Aspirin and
clopidogrel are proven to prevent thromboembolic events during
percutaneous coronary intervention (PCI).
Enzyme release of
creatine kinase-MB (CK-MB)
enzyme during PCI has been associated with an increased risk of future
adverse cardiac events. This study examined the correlation between measurements of
aspirin resistance and the level of inhibition of the
thienopyridine-specific P2Y12 platelet receptor and CK-MB release after PCI. We prospectively studied 330 patients with elective PCI treated with
drug-eluting stents.

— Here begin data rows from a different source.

Lemma prop_step_go (call : Chk -> CheckerFunc (C := C)) isPartial p v ctx go ctx' :
  prop_step ops call isPartial p v ctx = Ok (go, ctx') -> go = true.
Proof.
  pose proof (completeFork_continues ops laws) as Hgo.
  destruct p as [[n c] r]. unfold prop_step.
  destruct (is_undefined (get_prop v n)).
  - destruct (r && negb isPartial); intros E; injection E as E.
    + apply (f_equal fst) in E. now rewrite Hgo in E.
    + now symmetry.
  - destruct (call c (get_prop v n) (fork ops ctx)) as [[ok child]|e]; simpl; [|discriminate].
    intros E. injection E as E. apply (f_equal fst) in E. now rewrite Hgo in E.
Qed.

Lemma prop_loop_go (call : Chk -> CheckerFunc (C := C)) isPartial ps v ctx go ctx' :
  prop_loop ops call isPartial ps v ctx = Ok (go, ctx') -> go = true.
Proof.
  revert ctx. induction ps as [|p ps IH]; intros ctx; simpl.
  - intros H. now injection H as <- _.
  - destruct (prop_step ops call isPartial p v ctx) as [[g c1]|e] eqn:E; simpl; [|discriminate].
    apply prop_step_go in E as ->. apply IH.
Qed.

Lemma fork_loop_go (call : Chk -> CheckerFunc (C := C)) cs v ctx go ctx' :
  fork_loop ops call cs v ctx = Ok (go, ctx') -> go = true.
Proof.
  rewrite (fork_loop_fork_all ops laws).
  destruct (fork_all ops call cs v ctx) as [[children c1]|e]; simpl; [|discriminate].
  intros H. now injection H as <- _.
Qed.

Lemma index_loop_go (ic : CheckerFunc (C := C)) keys v ctx go ctx' :
  index_loop ops ic keys v ctx = Ok (go, ctx') -> go = true.
Proof.
  pose proof (completeFork_continues ops laws) as Hgo.
  revert ctx. induction keys as [|k ks IH]; intros ctx; simpl.
  - intros H. now injection H as <- _.
  - destruct (ic (get_prop v k) (fork ops ctx)) as [[ok child]|e]; simpl; [|discriminate].
    match goal with |- context [completeFork ops ctx ?c] =>
      specialize (Hgo ctx c); destruct (completeFork ops ctx c) as [g c1] end.
    simpl in Hgo. subst g. apply IH.
Qed.

Lemma extraneous_loop_go allowed keys ctx :
  fst (extraneous_loop ops allowed keys ctx) = true.
Proof.
  pose proof (completeFork_continues ops laws) as Hgo.
  revert ctx. induction keys as [|k ks IH]; intros ctx; simpl; [reflexivity|].
  destruct (set_has allowed k); [apply IH|].
  match goal with |- context [completeFork ops ctx ?c] =>
    specialize (Hgo ctx c); destruct (completeFork ops ctx c) as [g c1] end.
  simpl in Hgo. subst g. apply IH.
Qed.

(** A missing required property leaves the context failed. *)
Lemma prop_loop_missing (call : Chk -> CheckerFunc (C := C)) ps name pc v ctx go ctx' :
  In (name, pc, true) ps ->
  get_prop v name = VUndefined ->
  prop_loop ops call false ps v ctx = Ok (go, ctx') ->
  failed ops ctx' = true.
Proof.
  revert ctx. induction ps as [|p ps IH]; intros ctx Hin Hu; [destruct Hin|].
  simpl. destruct (prop_step ops call false p v ctx) as [[g c1]|e] eqn:E; simpl; [|discriminate].
  intros H. destruct Hin as [-> | Hin].
  - assert (Hf1 : failed ops c1 = true).
    { unfold prop_step in E. rewrite Hu in E. simpl in E. injection E as E.
      apply (f_equal snd) in E. simpl in E. subst c1.
      apply completeFork_failed_child. apply (failed_fail ops laws). }
    destruct g.
    + eapply prop_loop_failed_mono; eauto.
    + now injection H as _ <-.
  - pose proof (prop_step_go _ _ _ _ _ _ _ E) as ->. eapply IH; eauto.
Qed.

(** With a required property missing, the interface checker returns false. *)
Lemma iface_missing_rejected f heap env bcs pcs ic strict a name pc v ctx b ctx' :
  In (name, pc, true) pcs ->
  get_prop v name = VUndefined ->
  run ops f heap env (CIface bcs pcs ic strict false a) v ctx = Ok (b, ctx') ->
  b = false.
Proof.
  intros Hin Hu. destruct f as [|f]; [discriminate|]. simpl.
  destruct (is_object v); simpl.
  2:{ unfold ret_fail. intros H. now injection H as <- _. }
  destruct (fork_loop ops _ bcs v ctx) as [[g1 c1]|e]; simpl; [|discriminate].
  destruct g1; simpl; [|intros H; now injection H as <- _].
  destruct (prop_loop ops _ false pcs v c1) as [[g2 c2]|e] eqn:E2; simpl; [|discriminate].
  pose proof (prop_loop_missing _ _ _ _ _ _ _ _ Hin Hu E2) as Hf2.
  destruct g2; simpl; [|intros H; now injection H as <- _].
  destruct ic as [ic|].
  - destruct (index_loop ops _ (for_in_keys v) v c2) as [[g3 c3]|e] eqn:E3; simpl;
      [|discriminate].
    pose proof (index_loop_failed_mono _ _ _ _ _ _ E3 Hf2) as Hf3.
    destruct g3; simpl; intros H; injection H as <- <-; [now rewrite Hf3 | reflexivity].
  - destruct strict; simpl.
    + pose proof (extraneous_loop_failed_mono (heap_get heap a) (for_in_keys v) c2 Hf2) as Hf3.
      destruct (extraneous_loop ops (heap_get heap a) (for_in_keys v) c2) as [g3 c3].
      simpl in *. destruct g3; simpl; intros H; injection H as <- <-;
        [now rewrite Hf3 | reflexivity].
    + intros H. injection H as <- <-. now rewrite Hf2.
Qed.
End IfaceLoops.

(** *** What the detail context records *)

Lemma extends_refl d : extends d d.
Proof. split; [reflexivity | apply incl_refl]. Qed.

Lemma extends_trans d1 d2 d3 : extends d1 d2 -> extends d2 d3 -> extends d1 d3.
Proof.
  intros [F1 I1] [F2 I2]. split; [congruence | eapply incl_tran; eauto].
Qed.

Lemma detail_completeFork_extends d child :
  extends d (snd (detail_completeFork d child)).
Proof.
  destruct d as [frames forks]. simpl. destruct (detail_failed child); simpl.
  - split; [reflexivity|]. simpl. apply incl_appl, incl_refl.
  - apply extends_refl.
Qed.

Lemma detail_completeFork_child d child :
  detail_failed child = true ->
  In child (forks_of (snd (detail_completeFork d child))).
Proof.
  destruct d as [frames forks]. simpl. intros ->. simpl.
  apply in_or_app. right. now left.
Qed.

Lemma detail_prop_step_extends (call : Chk -> CheckerFunc (C := DetailContext))
  isPartial p v d go d' :
  prop_step DetailOps call isPartial p v d = Ok (go, d') -> extends d d'.
Proof.
  destruct p as [[name c] r]. unfold prop_step.
  destruct (is_undefined (get_prop v name)).
  - destruct (r && negb isPartial); intros H; injection H as H.
    + apply (f_equal snd) in H. simpl in H. subst d'. apply detail_completeFork_extends.
    + subst d'. apply extends_refl.
  - destruct (call c (get_prop v name) (fork DetailOps d)) as [[ok child]|e]; simpl;
      [|discriminate].
    intros H; injection H as H. apply (f_equal snd) in H. simpl in H. subst d'.
    apply detail_completeFork_extends.
Qed.

Lemma detail_prop_loop_extends (call : Chk -> CheckerFunc (C := DetailContext))
  isPartial ps v d go d' :
  prop_loop DetailOps call isPartial ps v d = Ok (go, d') -> extends d d'.
Proof.
  revert d. induction ps as [|p ps IH]; intros d; simpl.
  - intros H. injection H as _ <-. apply extends_refl.
  - destruct (prop_step DetailOps call isPartial p v d) as [[g d1]|e] eqn:E; simpl;
      [|discriminate].
    apply detail_prop_step_extends in E. destruct g; intros H.
    + eapply extends_trans; eauto.
    + now injection H as _ <-.
Qed.

Lemma detail_index_loop_extends (ic : CheckerFunc (C := DetailContext)) keys v d go d' :
  index_loop DetailOps ic keys v d = Ok (go, d') -> extends d d'.
Proof.
  revert d. induction keys as [|k ks IH]; intros d; simpl.
  - intros H. injection H as _ <-. apply extends_refl.
  - destruct (ic (get_prop v k) detail_empty) as [[ok child]|e]; simpl; [|discriminate].
    match goal with |- context [detail_completeFork d ?c] =>
      pose proof (detail_completeFork_extends d c) as Hx;
      destruct (detail_completeFork d c) as [g d1] end.
    simpl in Hx. destruct g; intros H.
    + eapply extends_trans; eauto.
    + now injection H as _ <-.
Qed.

Lemma detail_extraneous_loop_extends allowed keys d :
  extends d (snd (extraneous_loop DetailOps allowed keys d)).
Proof.
  revert d. induction keys as [|k ks IH]; intros d; simpl; [apply extends_refl|].
  destruct (set_has allowed k); [apply IH|].
  match goal with |- context [detail_completeFork d ?c] =>
    pose proof (detail_completeFork_extends d c) as Hx;
    destruct (detail_completeFork d c) as [g d1] end.
  simpl in Hx. destruct g; simpl; [|exact Hx].
  eapply extends_trans; eauto.
Qed.

Lemma detail_fork_loop_extends (call : Chk -> CheckerFunc (C := DetailContext)) cs v d go d' :
  fork_loop DetailOps call cs v d = Ok (go, d') -> extends d d'.
Proof.
  revert d. induction cs as [|c cs IH]; intros d; simpl.
  - intros H. injection H as _ <-. apply extends_refl.
  - destruct (call c v detail_empty) as [[ok child]|e]; simpl; [|discriminate].
    pose proof (detail_completeFork_extends d child) as Hx.
    destruct (detail_completeFork d child) as [g d1].
    simpl in Hx. destruct g; intros H.
    + eapply extends_trans; eauto.
    + now injection H as _ <-.
Qed.

Lemma detail_prop_loop_missing (call : Chk -> CheckerFunc (C := DetailContext))
  ps name pc v d go d' :
  In (name, pc, true) ps ->
  get_prop v name = VUndefined ->
  prop_loop DetailOps call false ps v d = Ok (go, d') ->
  In (missing_fork name) (forks_of d').
Proof.
  revert d. induction ps as [|p ps IH]; intros d Hin Hu; [destruct Hin|].
  simpl. destruct (prop_step DetailOps call false p v d) as [[g d1]|e] eqn:E; simpl;
    [|discriminate].
  pose proof (prop_step_go DetailOps DetailOps_laws _ _ _ _ _ _ _ E) as ->.
  intros H. destruct Hin as [-> | Hin].
  - assert (Hd1 : In (missing_fork name) (forks_of d1)).
    { unfold prop_step in E. rewrite Hu in E. simpl in E. injection E as E.
      apply (f_equal snd) in E. simpl in E. subst d1.
      destruct d as [frames forks]. simpl. apply in_or_app. right. now left. }
    apply detail_prop_loop_extends in H as [_ Hincl]. now apply Hincl.
  - eapply IH; eauto.
Qed.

Patients were pretreated with
aspirin and
clopidogrel. Patients with positive CK-MB or
acute coronary syndrome and those on
glycoprotein IIb/IIIa inhibitors were excluded. Serum assays of
aspirin resistance (Ultegra Rapid Platelet Function Assay-ASA, Accumetrics) and
clopidogrel resistance (Rapid Platelet Function Assay P2Y12, Accumetrics) were performed before PCI. Serum troponinI and CK-MB levels were measured at 8, 16, and 24 hours after PCI.
Aspirin resistance unit (ARU) measurement > or =550 was detected in 12 patients (3.7%). Mean platelet reactivity unit (PRU; measurement of inhibition of P2Y12 activity) was 192.2 +/- 95.4 (lower PRU, more inhibition of P2Y12 receptor). There was no correlation between level of ARU or PRU and
troponin I or CK-MB release after PCI at any time point. Only multivessel
coronary disease was found to be a predictor of any increase in CK-MB in a multivariate analysis (odds ratio 2.2, 95% confidence interval 1.4 to 3.3, p = 0.0003). A positive correlation was found between levels of ARU and PRU. Target vessel revascularization/major
adverse cardiac event rate at 6 months was 8.2% with no correlation between ARU or PRU and release of cardiac
enzymes or occurrence of
adverse cardiac events. In conclusion, this study does not support routine measurements of
aspirin and
clopidogrel resistance in stable patients undergoing PCI.